CBD is a fat-soluble cannabinoid that is growing in popularity
For bioavailability and for the sake of making CBD-infused beverages, it is important to know how to make water-soluble CBD. In this article, we describe solubility and solutions for making water-soluble CBD, such as by using a CBD nanoemulsion.
As medicinal cannabis and THC become increasingly acceptable and legally available, a parallel interest is growing in the benefits of another component of cannabis — cannabidiol, or CBD. CBD, a non-THC (non-psychoactive) cannabinoid, can be helpful for a vast number of medical conditions, including anxiety, epileptic seizures, chronic pain and spasticity from multiple sclerosis.

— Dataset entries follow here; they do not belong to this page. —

Notation "'let!' x := m 'in' k" := (bind m (λ x, k))
  (at level 200, x name, m at level 100, k at level 200, right associativity) : cpp_scope.
Notation "'let!' ' p := m 'in' k" := (bind m (λ x, match x with p => k end))
  (at level 200, p pattern, m at level 100, k at level 200, right associativity) : cpp_scope.
Notation "m ;; k" := (bind m (λ _, k)) (at level 100, right associativity) : cpp_scope.

(** ** Weakest preconditions

    [wp tol m s Q E]: run from [s], [m] returns in [Q], throws in [E], or stops
    with a fault that [tol] tolerates.  Total correctness is [tol] empty;
    in particular running out of fuel is a fault like any other. *)
Definition wp {S A} (tol : fault → Prop) (m : M S A) (s : S)
    (Q : A → S → Prop) (E : exn → S → Prop) : Prop :=
  match m s with
  | Ok a s' => Q a s'
  | Throw e s' => E e s'
  | Halt f => tol f
  end.

(** Every fault but exhausted fuel: an operation may abort, but it does not loop. *)
Definition may_abort (f : fault) : Prop := f ≠ out_of_fuel.
(** Only the store itself may fail. *)
Definition store_only (f : fault) : Prop := f = store_fault.

Definition no_exn {S} : exn → S → Prop := λ _ _, False.

Section wp_rules.
Context {S : Type} (tol : fault → Prop).

Lemma wp_ret {A} (a : A) s (Q : A → S → Prop) E : Q a s → wp tol (ret a) s Q E.
Proof. done. Qed.

Lemma wp_bind {A B} (m : M S A) (k : A → M S B) s Q E :
  wp tol m s (λ a s', wp tol (k a) s' Q E) E → wp tol (bind m k) s Q E.
Proof. unfold wp, bind. by destruct (m s). Qed.

Lemma wp_mono {A} (m : M S A) s (Q Q' : A → S → Prop) (E E' : exn → S → Prop) :
  wp tol m s Q E → (∀ a s', Q a s' → Q' a s') → (∀ e s', E e s' → E' e s') →
  wp tol m s Q' E'.
Proof. unfold wp. destruct (m s); eauto. Qed.

Lemma wp_bind_mono {A B} (m : M S A) (k : A → M S B) s (R : A → S → Prop) Q (E0 E : exn → S → Prop) :
  wp tol m s R E0 → (∀ a s', R a s' → wp tol (k a) s' Q E) → (∀ e s', E0 e s' → E e s') →
  wp tol (bind m k) s Q E.
Proof. intros H1 H2 H3. unfold wp, bind in *. destruct (m s); [by apply H2 | by apply H3 | done]. Qed.

Lemma wp_throw {A} e s (Q : A → S → Prop) (E : exn → S → Prop) :
  E e s → wp tol (throw e) s Q E.
Proof. done. Qed.

Lemma wp_halt {A} f s (Q : A → S → Prop) (E : exn → S → Prop) :
  tol f → wp tol (halt f) s Q E.
Proof. done. Qed.

Lemma wp_catch_oor {A} (m h : M S A) s Q (E : exn → S → Prop) :
  wp tol m s Q (λ e s', match e with out_of_range => wp tol h s' Q E | _ => E e s' end) →
  wp tol (catch_oor m h) s Q E.
Proof. unfold wp, catch_oor. destruct (m s) as [| [] |]; auto. Qed.

Lemma wp_catch_any {A} (m h : M S A) s Q (E : exn → S → Prop) :
  wp tol m s Q (λ _ s', wp tol h s' Q E) → wp tol (catch_any m h) s Q E.
Proof. unfold wp, catch_any. by destruct (m s). Qed.

Lemma wp_assert b s (Q : unit → S → Prop) E :
  (b = true → Q tt s) → (b = false → tol assert_failed) → wp tol (assert_ b) s Q E.
Proof. destruct b; cbn; auto. Qed.

Lemma wp_of_option {A} f (o : option A) s (Q : A → S → Prop) E :
  (∀ a, o = Some a → Q a s) → (o = None → tol f) → wp tol (of_option f o) s Q E.
Proof. destruct o; cbn; auto. Qed.

Lemma wp_check_int z s (Q : Z → S → Prop) E :
  in_int z = true → Q z s → wp tol (check_int z) s Q E.
Proof. unfold check_int. by intros ->. Qed.
End wp_rules.

Lemma wp_tol_mono {S A} (tol tol' : fault → Prop) (m : M S A) s Q E :
  (∀ f, tol f → tol' f) → wp tol m s Q E → wp tol' m s Q E.
Proof. unfold wp. destruct (m s); eauto. Qed.

(** ** Frames

    [keeps P m]: [m] returns or throws in a state with [P] when it starts in one. *)
Definition ends {S A} (P : S → Prop) (o : outcome S A) : Prop :=
  match o with Ok _ s' | Throw _ s' => P s' | Halt _ => True end.
Definition keeps {S A} (P : S → Prop) (m : M S A) : Prop := ∀ s, P s → ends P (m s).

Section frame_rules.
Context {S : Type} (P : S → Prop).

Lemma keeps_ok {A} (m : M S A) s a s' : keeps P m → P s → m s = Ok a s' → P s'.
Proof. intros Hm Hs Hr. specialize (Hm s Hs). by rewrite Hr in Hm. Qed.
Lemma keeps_ret {A} (a : A) : keeps P (ret a).
Proof. intros s Hs. exact Hs. Qed.
Lemma keeps_halt {A} f : keeps P (halt (A := A) f).
Proof. by intros s. Qed.
Lemma keeps_throw {A} e : keeps P (throw (A := A) e).
Proof. intros s Hs. exact Hs. Qed.
Lemma keeps_assert b : keeps P (assert_ b).
Proof. destruct b; [apply keeps_ret|apply keeps_halt]. Qed.
Lemma keeps_option {A} f (o : option A) : keeps P (of_option f o).
Proof. destruct o; [apply keeps_ret|apply keeps_halt]. Qed.
Lemma keeps_check_int z : keeps P (check_int z).
Proof. unfold check_int. destruct (in_int z); [apply keeps_ret|apply keeps_halt]. Qed.
Lemma keeps_bind {A B} (m : M S A) (k : A → M S B) : keeps P m → (∀ a, keeps P (k a)) → keeps P (bind m k).
Proof. intros Hm Hk s Hs. unfold bind. specialize (Hm s Hs). destruct (m s); [by apply Hk|done..]. Qed.
Lemma keeps_catch_oor {A} (m h : M S A) : keeps P m → keeps P h → keeps P (catch_oor m h).
Proof. intros Hm Hh s Hs. unfold catch_oor. specialize (Hm s Hs). destruct (m s) as [| [] |]; try done. by apply Hh. Qed.
End frame_rules.

(** A run that returned: its result, and what a specification says of it. *)
Definition is_ok {S A} (o : outcome S A) : bool := match o with Ok _ _ => true | _ => false end.
Definition result {S A} (dummy : A * S) (o : outcome S A) : A * S :=
  match o with Ok a s => (a, s) | _ => dummy end.

Lemma ok_result {S A} dummy (o : outcome S A) : is_ok o = true → o = Ok (result dummy o).1 (result dummy o).2.
Proof. by destruct o. Qed.

Lemma wp_result {S A} tol (m : M S A) s dummy Q E :
  is_ok (m s) = true → wp tol m s Q E → Q (result dummy (m s)).1 (result dummy (m s)).2.
Proof. unfold wp. by destruct (m s). Qed.

(** ** Development tactics *)
Ltac deex :=
  repeat match goal with
  | H : ∃ x, _ |- _ => let x' := fresh x in destruct H as [x' H]
  | H : _ ∧ _ |- _ => destruct H
  end.

(** One step of symbolic execution of the outermost monadic construct. *)
Ltac wp_step :=
  lazymatch goal with
  | |- wp _ (bind _ _) _ _ _ => apply wp_bind
  | |- wp _ (ret _) _ _ _ => apply wp_ret
  | |- wp _ (throw _) _ _ _ => apply wp_throw
  end.

Create HintDb betree discriminated.
#[export] Hint Resolve keeps_ret keeps_halt keeps_throw keeps_assert keeps_option keeps_check_int : betree.

(** ** List lemmas *)
Section list_lemmas.
Context {A B : Type}.
Implicit Types (l : list A) (f g : A → bool).

Lemma elem_of_lfilter f l x : x ∈ List.filter f l ↔ x ∈ l ∧ f x = true.
Proof. rewrite !list_elem_of_In. apply List.filter_In. Qed.

Lemma lfilter_all f l : (∀ x, x ∈ l → f x = true) → List.filter f l = l.
Proof.
  induction l as [|a l IH]; [done|]. intros Hf. cbn.
  rewrite Hf by (apply elem_of_cons; auto). f_equal. apply IH.
  intros; apply Hf, elem_of_cons; auto.
Qed.

Lemma lfilter_none f l : (∀ x, x ∈ l → f x = false) → List.filter f l = [].
Proof.
  induction l as [|a l IH]; [done|]. intros Hf. cbn.
  rewrite Hf by (apply elem_of_cons; auto). apply IH.
  intros; apply Hf, elem_of_cons; auto.
Qed.

Lemma lfilter_nil_inv f l x : List.filter f l = [] → x ∈ l → f x = false.
Proof.
  intros Hn Hx. destruct (f x) eqn:E; [|done].
  assert (x ∈ List.filter f l) as Hin by by apply elem_of_lfilter.
  rewrite Hn in Hin. by apply not_elem_of_nil in Hin.
Qed.

Lemma lfilter_ext f g l : (∀ x, x ∈ l → f x = g x) → List.filter f l = List.filter g l.
Proof.
  induction l as [|a l IH]; [done|]. intros Hf. cbn.
  rewrite Hf by (apply elem_of_cons; auto). rewrite IH; [done|].
  intros; apply Hf, elem_of_cons; auto.
Qed.

Lemma lfilter_lfilter f g l : List.filter f (List.filter g l) = List.filter (λ x, g x && f x) l.
Proof. induction l as [|a l IH]; [done|]. cbn. destruct (g a); cbn; by rewrite IH. Qed.

Lemma length_lfilter_le f l : length (List.filter f l) ≤ length l.
Proof. induction l as [|a l IH]; cbn; [done|]. destruct (f a); cbn; lia. Qed.

Lemma lfilter_negb_length f l :
  length (List.filter f l) + length (List.filter (λ x, negb (f x)) l) = length l.
Proof. induction l as [|a l IH]; cbn; [done|]. destruct (f a); cbn; lia. Qed.
End list_lemmas.

Lemma app_swap_middle {A} (a b c d : list A) : (a ++ b) ++ (c ++ d) ≡ₚ (a ++ c) ++ (b ++ d).
Proof.
  rewrite <- !(assoc_L (++)). apply Permutation_app_head. rewrite !(assoc_L (++)).
  apply Permutation_app_tail, Permutation_app_comm.
Qed.

(** ** Buffers of a fixed size *)
Section buffers.
Context {A : Type}.
Implicit Types (buf b : list A).

(** Writing at an offset of a buffer; [None]: past its end. *)
Definition poke buf (off : nat) b : option (list A) :=
  if decide (off + length b ≤ length buf) then Some (take off buf ++ b ++ drop (off + length b) buf) else None.
Definition peek buf (off n : nat) : list A := take n (drop off buf).

Lemma poke_Some buf off b buf' :
  poke buf off b = Some buf' ↔
  off + length b ≤ length buf ∧ buf' = take off buf ++ b ++ drop (off + length b) buf.
Proof. unfold poke. case_decide; naive_solver. Qed.

Lemma length_poke buf off b buf' : poke buf off b = Some buf' → length buf' = length buf.
Proof. intros [Hle ->]%poke_Some. rewrite !length_app, length_take, length_drop. lia. Qed.

(** Reading what was written there. *)
Lemma peek_poke_same buf off b buf' : poke buf off b = Some buf' → peek buf' off (length b) = b.
Proof.
  intros [Hle ->]%poke_Some. unfold peek. rewrite drop_app_ge by (rewrite length_take; lia).
  rewrite length_take, Nat.min_l, Nat.sub_diag, drop_0 by lia. by rewrite take_app_length.
Qed.

(** A write after the place that is read. *)
Lemma peek_poke_before buf off b buf' o n :
  poke buf off b = Some buf' → o + n ≤ off → peek buf' o n = peek buf o n.
Proof.
  intros [Hle ->]%poke_Some Ho. unfold peek. rewrite !take_drop_commute.
  rewrite take_app_le by (rewrite length_take; lia). rewrite take_take. do 2 f_equal. lia.
Qed.

Lemma poke_fits buf off b : off + length b ≤ length buf → is_Some (poke buf off b).
Proof. intros. unfold poke. rewrite decide_True by done. eauto. Qed.
End buffers.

Because CBD does not produce psychoactive effects, which can interfere with life functioning, there is a growing demand for products containing isolated extracts of this cannabinoid. Unfortunately, CBD — like THC — is hydrophobic. That is, it does not naturally dissolve in water, which means that it not only resists being dissolved in water-based beverages but also is not well-absorbed by the body. The good news is that there are ways around this challenge, but before we get into how to make CBD water soluble, we need to take a look at what it means for a substance to be water-soluble and why this property is so important.
CBD and Other Hydrophobes
CBD, as well as other cannabinoids like THC, is nonpolar and therefore hydrophobic. Like the fat-soluble vitamins (including vitamins A, D, E and K) and the essential fatty acids (including linoleic acid, omega 3 fatty acid and omega 6 fatty acid), cannabinoids don’t readily dissolve in water. Of course, they can be extracted from plant matter via a simple deep fry in vegetable oil, and isolated CBD will also happily dissolve in oil. For maximal efficacy, though, it would be ideal to be able to infuse CBD in a beverage — and not just because of the convenience of “drinking your nutraceuticals.”
Why Solubility Is Important
Water solubility is not just important for making attractive beverages; it’s also vital to bioavailability. For a substance to be bioavailable (able to have a biological effect in our bodies), it must first be absorbed from our gastrointestinal tract into our body tissue. Since the fluids inside our GI tract are mainly composed of water (and, indeed, our bodies in general are mainly composed of water), a substance must be water-soluble in order for it to be well-absorbed.